WHAT THIS TASK INVOLVES -
Your response should be every line from the entries that includes the string "pose".

(Beginning of ENTRIES PROVIDED)

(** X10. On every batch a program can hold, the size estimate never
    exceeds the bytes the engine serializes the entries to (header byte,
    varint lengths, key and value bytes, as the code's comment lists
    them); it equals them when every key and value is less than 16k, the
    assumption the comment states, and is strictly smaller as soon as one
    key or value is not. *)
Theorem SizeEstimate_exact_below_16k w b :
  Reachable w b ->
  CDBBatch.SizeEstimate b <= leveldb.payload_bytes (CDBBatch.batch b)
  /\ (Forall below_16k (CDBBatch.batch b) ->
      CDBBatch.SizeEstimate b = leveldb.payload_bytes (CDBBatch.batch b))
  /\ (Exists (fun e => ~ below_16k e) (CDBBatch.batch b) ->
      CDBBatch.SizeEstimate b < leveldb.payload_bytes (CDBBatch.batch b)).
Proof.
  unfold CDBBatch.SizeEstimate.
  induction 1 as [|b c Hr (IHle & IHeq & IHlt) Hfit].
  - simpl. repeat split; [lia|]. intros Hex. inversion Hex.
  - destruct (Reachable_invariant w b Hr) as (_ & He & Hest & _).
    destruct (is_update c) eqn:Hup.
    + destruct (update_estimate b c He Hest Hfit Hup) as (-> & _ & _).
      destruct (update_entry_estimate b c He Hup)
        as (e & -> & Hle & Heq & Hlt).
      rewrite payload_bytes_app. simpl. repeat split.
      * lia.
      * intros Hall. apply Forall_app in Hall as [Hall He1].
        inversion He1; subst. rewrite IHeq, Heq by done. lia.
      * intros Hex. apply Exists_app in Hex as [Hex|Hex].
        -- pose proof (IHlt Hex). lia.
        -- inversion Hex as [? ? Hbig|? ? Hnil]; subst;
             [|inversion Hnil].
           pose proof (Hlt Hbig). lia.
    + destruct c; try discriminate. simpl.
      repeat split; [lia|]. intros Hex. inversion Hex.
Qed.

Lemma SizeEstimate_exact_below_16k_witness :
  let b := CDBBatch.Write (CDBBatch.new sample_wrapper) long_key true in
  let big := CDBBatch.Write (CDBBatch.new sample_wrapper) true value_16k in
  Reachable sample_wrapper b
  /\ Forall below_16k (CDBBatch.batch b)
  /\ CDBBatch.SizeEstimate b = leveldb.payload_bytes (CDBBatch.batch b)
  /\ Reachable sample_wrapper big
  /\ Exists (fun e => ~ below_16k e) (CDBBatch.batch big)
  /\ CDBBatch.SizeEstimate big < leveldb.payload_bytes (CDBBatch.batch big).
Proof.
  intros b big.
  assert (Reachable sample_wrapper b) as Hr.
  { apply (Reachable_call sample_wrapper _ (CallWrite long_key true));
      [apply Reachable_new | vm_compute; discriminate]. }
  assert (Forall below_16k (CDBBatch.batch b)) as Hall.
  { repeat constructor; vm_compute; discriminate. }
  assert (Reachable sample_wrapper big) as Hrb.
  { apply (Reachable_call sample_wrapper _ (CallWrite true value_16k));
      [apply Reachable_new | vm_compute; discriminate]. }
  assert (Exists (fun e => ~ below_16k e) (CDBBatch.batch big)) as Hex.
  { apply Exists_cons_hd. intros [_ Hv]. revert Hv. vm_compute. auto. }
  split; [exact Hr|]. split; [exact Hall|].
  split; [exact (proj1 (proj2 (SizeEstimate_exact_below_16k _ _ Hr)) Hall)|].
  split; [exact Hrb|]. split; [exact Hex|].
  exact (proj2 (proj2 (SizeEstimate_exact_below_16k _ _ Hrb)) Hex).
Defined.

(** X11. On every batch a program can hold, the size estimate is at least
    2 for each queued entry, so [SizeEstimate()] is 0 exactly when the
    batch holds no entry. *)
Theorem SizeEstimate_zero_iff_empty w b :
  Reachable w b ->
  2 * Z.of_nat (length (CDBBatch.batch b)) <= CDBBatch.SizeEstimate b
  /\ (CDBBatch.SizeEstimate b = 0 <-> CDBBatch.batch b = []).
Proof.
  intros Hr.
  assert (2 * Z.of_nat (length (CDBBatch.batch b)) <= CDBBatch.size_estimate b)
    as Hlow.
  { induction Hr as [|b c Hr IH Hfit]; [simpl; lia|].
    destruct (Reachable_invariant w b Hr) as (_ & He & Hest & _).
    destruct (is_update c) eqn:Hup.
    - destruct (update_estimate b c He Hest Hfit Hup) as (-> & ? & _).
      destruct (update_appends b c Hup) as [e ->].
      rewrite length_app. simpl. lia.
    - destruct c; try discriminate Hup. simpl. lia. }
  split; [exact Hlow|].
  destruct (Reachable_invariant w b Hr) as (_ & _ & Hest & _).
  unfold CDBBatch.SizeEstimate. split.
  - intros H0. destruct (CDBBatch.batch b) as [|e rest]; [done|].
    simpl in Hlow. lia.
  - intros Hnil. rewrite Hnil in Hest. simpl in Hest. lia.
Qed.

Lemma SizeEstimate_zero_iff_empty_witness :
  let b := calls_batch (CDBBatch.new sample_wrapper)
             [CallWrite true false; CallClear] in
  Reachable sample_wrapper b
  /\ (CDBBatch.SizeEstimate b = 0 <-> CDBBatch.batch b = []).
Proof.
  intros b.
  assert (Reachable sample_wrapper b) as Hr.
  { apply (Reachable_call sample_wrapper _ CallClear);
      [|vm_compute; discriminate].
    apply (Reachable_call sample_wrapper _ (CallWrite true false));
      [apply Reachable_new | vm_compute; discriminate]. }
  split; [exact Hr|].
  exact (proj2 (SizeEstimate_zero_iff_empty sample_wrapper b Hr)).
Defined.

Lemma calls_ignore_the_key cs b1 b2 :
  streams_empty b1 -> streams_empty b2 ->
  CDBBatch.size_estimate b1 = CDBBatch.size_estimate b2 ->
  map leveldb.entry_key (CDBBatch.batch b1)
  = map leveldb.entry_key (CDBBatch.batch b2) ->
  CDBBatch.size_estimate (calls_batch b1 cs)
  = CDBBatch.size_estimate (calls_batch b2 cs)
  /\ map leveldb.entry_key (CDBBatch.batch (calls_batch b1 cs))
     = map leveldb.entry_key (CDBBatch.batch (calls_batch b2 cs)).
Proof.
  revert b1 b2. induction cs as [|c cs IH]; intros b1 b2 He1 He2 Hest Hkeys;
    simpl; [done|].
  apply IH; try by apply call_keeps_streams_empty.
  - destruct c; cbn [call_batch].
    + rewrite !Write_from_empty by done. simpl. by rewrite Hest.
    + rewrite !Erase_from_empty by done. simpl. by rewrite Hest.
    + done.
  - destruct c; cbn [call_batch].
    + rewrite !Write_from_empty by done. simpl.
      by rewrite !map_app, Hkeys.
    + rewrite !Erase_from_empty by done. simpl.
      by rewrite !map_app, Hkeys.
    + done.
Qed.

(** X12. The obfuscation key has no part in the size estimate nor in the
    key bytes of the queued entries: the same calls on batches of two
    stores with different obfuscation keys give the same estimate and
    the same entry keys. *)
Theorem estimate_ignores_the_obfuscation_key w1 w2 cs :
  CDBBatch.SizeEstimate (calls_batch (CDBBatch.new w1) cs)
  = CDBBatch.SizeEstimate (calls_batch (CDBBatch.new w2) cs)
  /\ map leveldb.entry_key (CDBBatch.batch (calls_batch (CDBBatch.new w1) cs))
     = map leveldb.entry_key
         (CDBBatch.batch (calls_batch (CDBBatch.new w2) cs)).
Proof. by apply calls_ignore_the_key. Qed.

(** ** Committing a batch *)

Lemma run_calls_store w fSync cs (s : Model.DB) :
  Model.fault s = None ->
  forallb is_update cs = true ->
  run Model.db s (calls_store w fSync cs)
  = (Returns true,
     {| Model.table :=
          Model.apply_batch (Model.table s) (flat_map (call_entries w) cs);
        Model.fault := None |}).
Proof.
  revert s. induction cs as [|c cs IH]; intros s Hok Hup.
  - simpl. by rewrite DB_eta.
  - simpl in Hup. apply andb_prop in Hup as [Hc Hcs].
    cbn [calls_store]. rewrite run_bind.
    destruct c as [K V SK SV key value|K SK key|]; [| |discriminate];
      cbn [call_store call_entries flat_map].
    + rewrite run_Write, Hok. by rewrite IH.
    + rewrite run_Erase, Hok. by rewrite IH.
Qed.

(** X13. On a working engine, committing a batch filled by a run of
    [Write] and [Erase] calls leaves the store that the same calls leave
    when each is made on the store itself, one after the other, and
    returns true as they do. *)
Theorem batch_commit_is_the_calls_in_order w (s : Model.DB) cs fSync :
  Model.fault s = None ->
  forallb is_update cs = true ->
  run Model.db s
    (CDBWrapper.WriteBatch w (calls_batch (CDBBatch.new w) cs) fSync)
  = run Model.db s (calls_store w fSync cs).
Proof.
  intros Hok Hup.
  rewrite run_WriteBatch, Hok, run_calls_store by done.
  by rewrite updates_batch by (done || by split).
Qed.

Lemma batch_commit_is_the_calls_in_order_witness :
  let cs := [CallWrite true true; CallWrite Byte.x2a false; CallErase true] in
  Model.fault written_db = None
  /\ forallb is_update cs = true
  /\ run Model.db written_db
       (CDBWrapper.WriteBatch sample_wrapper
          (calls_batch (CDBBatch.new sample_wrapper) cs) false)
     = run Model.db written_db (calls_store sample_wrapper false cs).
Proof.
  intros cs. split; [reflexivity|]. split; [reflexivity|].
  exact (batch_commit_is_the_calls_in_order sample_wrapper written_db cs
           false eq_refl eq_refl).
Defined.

(End of ENTRIES PROVIDED)

RESPONSE BOX -
        -- pose proof (IHlt Hex). lia.
           pose proof (Hlt Hbig). lia.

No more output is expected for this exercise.